Questi ultimi sono i dati più importanti su cui impostare la nuova strategia di gestione della pandemia per il futuro. Non guardare più ai soli casi positivi ma soprattutto al numero di posti letto occupati negli ospedali; ben vengano quindi i nuovi parametri stabiliti dal governo per retrocedere le regioni in fasce di rischio maggiori. Bene anche la decisione del green pass obbligatorio, misura necessaria per garantire la salute pubblica e non, come qualcuno vorrebbe far credere, una limitazione delle libertà individuali. Il certificato obbligatorio è un incentivo, per chi non ha intenzione di vaccinarsi, a convincersi a farlo, e i primi dati lo dimostrano: sono più che raddoppiate in sole 24 ore le richieste di vaccino in molte regioni italiane.

Sono proprio i non vaccinati a rappresentare il pericolo maggiore in questo momento: pericolo per loro stessi e per chi, per varie ragioni, il vaccino vorrebbe farlo ma non può.

Salvini rimane solo e chiede ai ministri la difesa da Draghi

In questi ultimi giorni in cima alle preoccupazioni di Mario Draghi c’era il dossier giustizia. La gestione della nuova fase della pandemia – fondamentale e importantissima – è stata basata prima di tutto sulle valutazioni del Cts. Ma poi ci si è mossi secondo un assunto di base: per salvare la stagione estiva, le Regioni dovevano restare in zona bianca. E dunque, oltre a cambiare i parametri, serviva estendere al massimo l’uso del green pass. Una linea abbastanza rigorista, che ha visto un riavvicinamento tra Draghi e il ministro della Salute, Roberto Speranza. A Palazzo Chigi vanno per la loro strada, ma rispetto a qualche mese fa – quando Speranza era finito all’angolo – i rapporti sono decisamente migliorati. Nel mirino del premier c’è finito Matteo Salvini. E non per questioni politiche, ma perché la sua posizione di no ai vaccini per gli under 40 e no al green pass ha creato una certa tensione. Che si è poi scaricata nelle dichiarazioni della conferenza stampa (“L’invito a non vaccinarsi è un invito a morire”). Dichiarazione scientifica e studiata, che serviva a ridimensionare una posizione.

Il leader leghista non ha gradito, ma va detto che ieri mattina è immediatamente corso a vaccinarsi. Anche se nella foto non si vede la siringa, ma solo il Qr code. Non è il caso di esagerare.

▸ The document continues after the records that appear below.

Definition validated_entry (raw : RawEntry) : Ledgered CancelEntry :=
  entry_id ← checked_row_id (raw_entry_id raw) "entry_id";
  request_ref ← checked_identifier (raw_request_ref raw) "request_ref";
  attempt_id ← checked_identifier (raw_attempt_id raw) "attempt_id";
  observed_sequence ← map_err (fun _ => corrupt_field "observed_sequence")
    (from_db_u64 (raw_observed_sequence raw) "observed_sequence");
  requested_at_ms ← checked_time (raw_requested_at_ms raw) "requested_at_ms";
  delivery_state ← ok_or (state_of_spelling (raw_delivery_state raw)) (corrupt_field "delivery_state");
  Ok (mkEntry entry_id request_ref attempt_id observed_sequence requested_at_ms delivery_state).

Definition validate_same_binding (recorded : CancelEntry) (request : CancelRequest) : Ledgered unit :=
  if negb (bool_decide (en_attempt_id recorded = rq_attempt_id request))
  then Err (Conflict "attempt_id" (en_attempt_id recorded) (en_observed_sequence recorded))
  else if negb (en_observed_sequence recorded =? rq_observed_sequence request)
  then Err (Conflict "observed_sequence" (en_attempt_id recorded) (en_observed_sequence recorded))
  else Ok tt.

Definition validate_reservation (recorded : CancelEntry) (reservation : CancelReservation)
  : Ledgered unit :=
  if negb (en_entry_id recorded =? rs_entry_id reservation)
     || negb (bool_decide (en_attempt_id recorded = rs_attempt_id reservation))
     || negb (en_observed_sequence recorded =? rs_observed_sequence reservation)
  then Err (Corrupt "reservation_binding") else Ok tt.

(** * Reading *)

Definition read_entry_by_ref (request_ref : list Z) (t : Rows) : Ledgered (option CancelEntry) :=
  match lookup_key raw_request_ref request_ref t with
  | None => Ok None
  | Some raw => e ← validated_entry raw; Ok (Some e)
  end.

Fixpoint validated_entries (raws : Rows) : Ledgered (list CancelEntry) :=
  match raws with
  | [] => Ok []
  | raw :: raws => e ← validated_entry raw; es ← validated_entries raws; Ok (e :: es)
  end.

Di fatto, però, lo hanno mollato anche i Governatori leghisti. “Chi non si vaccina può morire, è vero. Questo è un dato scientifico: 4 persone su 10 che finiscono in terapia intensiva perdono la vita, e ci vanno i non vaccinati, il dato è scientifico non è promozione al vaccino”, ha detto Luca Zaia, Presidente del Veneto. Mentre Massimiliano Fredriga, Presidente della Conferenza Stato-Regioni, ha parlato di “uno scontro fra bande” sui vaccini. Al netto delle dichiarazioni, però, sui i parametri, la Lega è rimasta da sola nella richiesta di soglie più alte per le terapie intensive per i passaggi da un colore all’altro delle Regioni. Che qualcosa stava andando storto Salvini lo ha capito, perché ieri ha chiamato Giancarlo Giorgetti per protestare non solo di non essere stato abbastanza difeso, ma anche del fatto che il Carroccio in Cdm non è stato abbastanza netto nel chiedere riapertura delle discoteche e green pass leggero. Ne è uscita così una nota firmata dai tre ministri leghisti (Giorgetti, Massimo Garavaglia, Erika Stefani): “Aver previsto i ristori per le attività obbligate ancora alla chiusura è importante, lo abbiamo chiesto come Lega, anche se riteniamo che non ci siano più le condizioni di pericolo e rischio per una possibile apertura delle discoteche all’aperto”. Ancora: “Riteniamo ingenerose le critiche alla Lega e al nostro leader sui vaccini”. Niente di particolarmente barricadero. Tanto che ieri a Palazzo Chigi ostentano sicurezza sulla successiva gestione del dossier Covid.

Ma intanto esponenti di primo piano della Lega, come Armando Siri, Alberto Bagnai, Claudio Borghi, Simone Pillon, insieme a Vittorio Sgarbi e Gianluigi Paragone mercoledì andranno in piazza per dire no al green pass. Torna il partito di lotta e di governo. Da vedere se riuscirà a condizionare le scelte centrali sull’obbligo di certificato per scuola e trasporti da fare prima della pausa estiva. E poi per il lavoro.